(Dataset entries)
-- Opening Marker --
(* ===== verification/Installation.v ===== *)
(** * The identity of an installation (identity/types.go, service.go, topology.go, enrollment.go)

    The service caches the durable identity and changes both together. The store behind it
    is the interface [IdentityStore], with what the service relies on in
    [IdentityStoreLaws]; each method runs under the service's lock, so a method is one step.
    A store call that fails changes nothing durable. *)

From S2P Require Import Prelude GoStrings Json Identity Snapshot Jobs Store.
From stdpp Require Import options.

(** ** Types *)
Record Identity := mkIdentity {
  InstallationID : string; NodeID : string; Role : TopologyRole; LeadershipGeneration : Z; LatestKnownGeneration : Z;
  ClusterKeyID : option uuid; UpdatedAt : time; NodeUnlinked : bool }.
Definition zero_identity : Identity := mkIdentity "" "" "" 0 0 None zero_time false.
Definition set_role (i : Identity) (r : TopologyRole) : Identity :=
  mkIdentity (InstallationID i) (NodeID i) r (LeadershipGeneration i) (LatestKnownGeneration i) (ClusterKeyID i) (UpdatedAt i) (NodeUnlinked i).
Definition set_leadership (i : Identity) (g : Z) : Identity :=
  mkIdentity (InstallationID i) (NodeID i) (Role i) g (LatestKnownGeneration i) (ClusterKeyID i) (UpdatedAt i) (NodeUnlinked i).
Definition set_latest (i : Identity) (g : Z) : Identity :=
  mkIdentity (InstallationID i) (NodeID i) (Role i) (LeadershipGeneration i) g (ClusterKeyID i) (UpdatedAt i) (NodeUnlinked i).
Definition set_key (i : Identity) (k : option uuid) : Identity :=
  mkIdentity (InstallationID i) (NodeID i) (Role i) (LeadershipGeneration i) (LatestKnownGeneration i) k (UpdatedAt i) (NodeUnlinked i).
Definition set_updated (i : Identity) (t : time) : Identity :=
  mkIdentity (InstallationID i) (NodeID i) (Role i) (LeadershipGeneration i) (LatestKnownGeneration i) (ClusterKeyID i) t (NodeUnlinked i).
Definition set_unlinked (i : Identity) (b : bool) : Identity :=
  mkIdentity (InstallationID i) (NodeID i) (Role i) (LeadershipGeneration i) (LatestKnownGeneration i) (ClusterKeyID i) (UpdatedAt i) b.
-- Closing Marker --
● Work task
Output each entry precisely as given.

● Completed exercise
(* ===== verification/Installation.v ===== *)
(** * The identity of an installation (identity/types.go, service.go, topology.go, enrollment.go)

    The service caches the durable identity and changes both together. The store behind it
    is the interface [IdentityStore], with what the service relies on in
    [IdentityStoreLaws]; each method runs under the service's lock, so a method is one step.
    A store call that fails changes nothing durable. *)

From S2P Require Import Prelude GoStrings Json Identity Snapshot Jobs Store.
From stdpp Require Import options.

(** ** Types *)
Record Identity := mkIdentity {
  InstallationID : string; NodeID : string; Role : TopologyRole; LeadershipGeneration : Z; LatestKnownGeneration : Z;
  ClusterKeyID : option uuid; UpdatedAt : time; NodeUnlinked : bool }.
Definition zero_identity : Identity := mkIdentity "" "" "" 0 0 None zero_time false.
Definition set_role (i : Identity) (r : TopologyRole) : Identity :=
  mkIdentity (InstallationID i) (NodeID i) r (LeadershipGeneration i) (LatestKnownGeneration i) (ClusterKeyID i) (UpdatedAt i) (NodeUnlinked i).
Definition set_leadership (i : Identity) (g : Z) : Identity :=
  mkIdentity (InstallationID i) (NodeID i) (Role i) g (LatestKnownGeneration i) (ClusterKeyID i) (UpdatedAt i) (NodeUnlinked i).
Definition set_latest (i : Identity) (g : Z) : Identity :=
  mkIdentity (InstallationID i) (NodeID i) (Role i) (LeadershipGeneration i) g (ClusterKeyID i) (UpdatedAt i) (NodeUnlinked i).
Definition set_key (i : Identity) (k : option uuid) : Identity :=
  mkIdentity (InstallationID i) (NodeID i) (Role i) (LeadershipGeneration i) (LatestKnownGeneration i) k (UpdatedAt i) (NodeUnlinked i).
Definition set_updated (i : Identity) (t : time) : Identity :=
  mkIdentity (InstallationID i) (NodeID i) (Role i) (LeadershipGeneration i) (LatestKnownGeneration i) (ClusterKeyID i) t (NodeUnlinked i).
Definition set_unlinked (i : Identity) (b : bool) : Identity :=
  mkIdentity (InstallationID i) (NodeID i) (Role i) (LeadershipGeneration i) (LatestKnownGeneration i) (ClusterKeyID i) (UpdatedAt i) b.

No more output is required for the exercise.